Family rooms and pram routes revamp visits at trust sites
A London NHS trust has refitted waiting areas with buggy-friendly corridors, baby-change bays and two bookable family rooms beside outpatient clinics, so parents attending routine scans or check-ups can manage feeds and nappy changes on site rather than cutting visits short.
The changes were phased in across spring and summer 2025 after estates teams mapped the most crowded routes and found that a typical morning clinic saw dozens of buggies queuing at lifts; the refit added wider turning space, pram parking rails and clear signage so families could move between reception and phlebotomy without back-tracking.
The trust says the shift responds to national feedback trends captured in the Care Quality Commission’s maternity survey, where 77% of respondents in 2024 reported definite trust in staff during labour and birth, down a point from 2023, signalling appetite for small, visible improvements that make everyday visits calmer for new and expecting parents.

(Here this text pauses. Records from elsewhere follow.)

(** * Event detail page ([src/app/events/[id]/page.tsx])

    A shallow embedding of the event loader, the image URL resolver, the
    detail-row and speaker selection and the page entry point, followed by
    the properties stated about them.

    Conventions of the embedding.
    - A JavaScript value of type [T | undefined] (or [T | null]) is an
      [option T]; a string is a [String.string].
    - JavaScript truthiness is written out: a string is truthy when it is
      defined and non-empty, an object reference when it is defined.  The
      words "present" and "absent" in the properties below mean truthy
      and falsy.
    - Code that throws, calls the content collaborator or writes to the
      console runs in a small state-and-exception monad whose state holds
      the collaborator's own state and a log of the calls made. *)

From Stdlib Require Import String Ascii List Bool.
Import ListNotations.
Local Open Scope string_scope.
Local Open Scope bool_scope.

(** ** JavaScript values *)

Module JS.

(** [!!s] for [s : string]. *)
Definition truthy (s : string) : bool := negb (s =? "").

(** [!!v] for [v : string | undefined]. *)
Definition truthy_str (v : option string) : bool :=
  match v with
  | Some s => truthy s
  | None => false
  end.

(** [!!v] for an object reference [v : T | undefined]. *)
Definition truthy_obj {A : Type} (v : option A) : bool :=
  match v with
  | Some _ => true
  | None => false
  end.

(** [a || b] on [string | undefined]. *)
Definition or_str (a b : option string) : option string :=
  if truthy_str a then a else b.

(** [a || d] where [d] is a string literal. *)
Definition or_default (a : option string) (d : string) : string :=
  match a with
  | Some s => if truthy s then s else d
  | None => d
  end.

(** [s.startsWith(p)]. *)
Definition startsWith (s p : string) : bool := String.prefix p s.

(** [v?.f] : optional chaining through a field that may itself be
    undefined. *)
Definition chain {A B : Type} (v : option A) (f : A -> option B) : option B :=
  match v with
  | Some a => f a
  | None => None
  end.

End JS.

Notation "v ?. f" := (JS.chain v f) (at level 41, left associativity).

(** ** Data model ([Events] of [@/utils/contentful/types], as this page
    reads it) *)

Record AssetFile := { url : option string }.
Record AssetFields := { file : option AssetFile }.
Record Asset := { asset_fields : option AssetFields }.

Record MinistryFields := { ministryName : option string }.
Record Ministry := { ministry_fields : option MinistryFields }.

Record Sys := { id : string }.

Record EventFields := {
  eventName : option string;
  briefDescription : option string;
  fullDescription : option string;
  eventDate : option string;
  location : option string;
  contactPhoneNumber : option string;
  bannerImage : option Asset;
  ministry : option Ministry;
  firstSpeaker : option string;
  secondSpeaker : option string;
  firstSpeakerPicture : option Asset;
  secondSpeakerPicture : option Asset
}.

Record Events := { sys : Sys; fields : EventFields }.

(** An image reference carrying the given url. *)
Definition asset_of_url (u : string) : Asset :=
  {| asset_fields := Some {| file := Some {| url := Some u |} |} |}.

(** ** Image URL resolver *)

(** [imageField?.fields?.file?.url] *)
Definition asset_url (imageField : option Asset) : option string :=
  imageField ?. asset_fields ?. file ?. url.

Definition buildImageUrl (imageField : option Asset) : option string :=
  let url := asset_url imageField in
  match url with
  | Some u =>
      if JS.truthy u && JS.startsWith u "/" && negb (JS.startsWith u "//")
      then Some u
      else if JS.truthy u then Some ("https:" ++ u) else None
  | None => None
  end.

(** ** The built-in record *)

Definition nl : string := String "010"%char EmptyString.

(** The long description is a template literal; its [\n] escapes are the
    [nl] below and its non-ASCII characters are kept as their UTF-8 bytes. *)
Definition HARDCODED_fullDescription : string :=
  "## About the Summit" ++ nl ++ nl ++
  "On December 4–5, Imo State will host a powerful gathering of leaders, investors, and visionaries ready to unlock new opportunities for growth and innovation." ++ nl ++ nl ++
  "From digital transformation to agriculture, education, energy, and youth empowerment, this summit is where ideas meet investment — and where the future of Imo's economy takes shape." ++ nl ++ nl ++
  "## Key Focus Areas" ++ nl ++ nl ++
  "- **Digital Transformation**: Leveraging technology for economic growth" ++ nl ++
  "- **Agriculture**: Modernizing farming and agribusiness" ++ nl ++
  "- **Education**: Building skills for tomorrow's workforce" ++ nl ++
  "- **Energy**: Sustainable power solutions" ++ nl ++
  "- **Youth Empowerment**: Creating opportunities for the next generation" ++ nl ++ nl ++
  "## Contact Information" ++ nl ++ nl ++
  "For more information, please contact us at info@imoeconomicsummit.com" ++ nl ++ nl ++
  "Let's shape Imo's tomorrow, together. 💪".

Definition HARDCODED_EVENT_DATA : Events :=
  {| sys := {| id := "imo-economic-summit-2025" |};
     fields :=
       {| eventName := Some "Imo Economic Summit 2025";
          briefDescription := Some "A powerful gathering of leaders, investors, and visionaries ready to unlock new opportunities for growth and innovation.";
          fullDescription := Some HARDCODED_fullDescription;
          eventDate := Some "2025-12-04T09:00:00.000Z";
          location := Some "Owerri, Imo State";
          contactPhoneNumber := Some "+234 803 610 1044";
          bannerImage := Some (asset_of_url "/event-imo.jpeg");
          ministry :=
            Some {| ministry_fields :=
                      Some {| ministryName :=
                                Some "Ministry of Lands, Survey and Planning" |} |};
          firstSpeaker := None;
          secondSpeaker := None;
          firstSpeakerPicture := None;
          secondSpeakerPicture := None |} |}.

(** ** What the components render

    The JSX is kept as the data that drives it: which rows, cards and
    sections there are, and what text and image source each one shows. *)

Module Detail.
(** An entry of the [details] array before it is filtered. *)
Record t := { label : string; value : option string; show : bool }.
End Detail.

(** How a detail's value is rendered: [<Link href=...>] or [<p>]. *)
Inductive DetailBody :=
| TelLink (href : string) (text : option string)
| Paragraph (text : option string).

Record DetailRow := { row_label : string; row_body : DetailBody }.

Module Speaker.
(** An entry of the [speakers] array before it is filtered. *)
Record t := { name : option string; imageUrl : option string; show : bool }.
End Speaker.

(** [STAGGER_DELAYS.MEDIUM[index]], kept symbolic: the table is declared
    in [@/utils/constants/animations]. *)
Inductive Delay := STAGGER_MEDIUM (index : nat).

(** The props a [SpeakerCard] receives. *)
Record SpeakerCard := {
  card_speaker : string;
  card_imageUrl : option string;
  card_delay : Delay
}.

Record ImageView := { src : string; alt : string }.

Record Content := {
  hero : ImageView;
  hero_title : option string;
  event_image : option ImageView;
  brief_paragraph : option string;
  markdown : option string;
  details_section : list DetailRow;
  speakers_section : option (list SpeakerCard)
}.

Inductive Placeholder := LoadingState.

(** [<Suspense fallback={...}> children </Suspense>] *)
Inductive PageView := Suspense (fallback : Placeholder) (children : Content).

(** [`${v}`] for [v : string | undefined]. *)
Definition template (v : option string) : string :=
  match v with
  | Some s => s
  | None => "undefined"
  end.

(** [{v && <X>{v}</X>}] : the child is rendered, with the text [v], when
    [v] is truthy; nothing is rendered otherwise. *)
Definition when_truthy (v : option string) : option string :=
  match v with
  | Some s => if JS.truthy s then Some s else None
  | None => None
  end.

(** [xs.map((x, index) => f x index)] *)
Fixpoint mapi_from {A B : Type} (f : A -> nat -> B) (i : nat) (xs : list A) : list B :=
  match xs with
  | [] => []
  | x :: rest => f x i :: mapi_from f (S i) rest
  end.

Section Components.

(** [getRelativeTime] of [@/utils], which formats the event date. *)
Variable getRelativeTime : option string -> string.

Opening hours for the two family rooms run alongside clinic timetables—mornings to late afternoon on weekdays—with a simple 15-minute turnover target so spaces can be used by several families each hour; reception teams record occupancy counts to decide whether a third room is needed at peak times.
Accessibility is built into the detail: step-free paths link the rooms to bus stops and drop-offs, induction-loop indicators sit next to call bells, and laminated how-to cards in the most requested languages explain room use, bottle-warming points and where to request interpreter support for appointments.
Day to day, the effect is deliberately ordinary—a parent settles a feed before a sonography slot, another wheels a buggy straight to a marked bay, and a carer uses the quiet room to calm a toddler—while managers track occupancy medians and wayfinding queries through the rest of 2025 to judge if the tweaks make visits smoother across the site.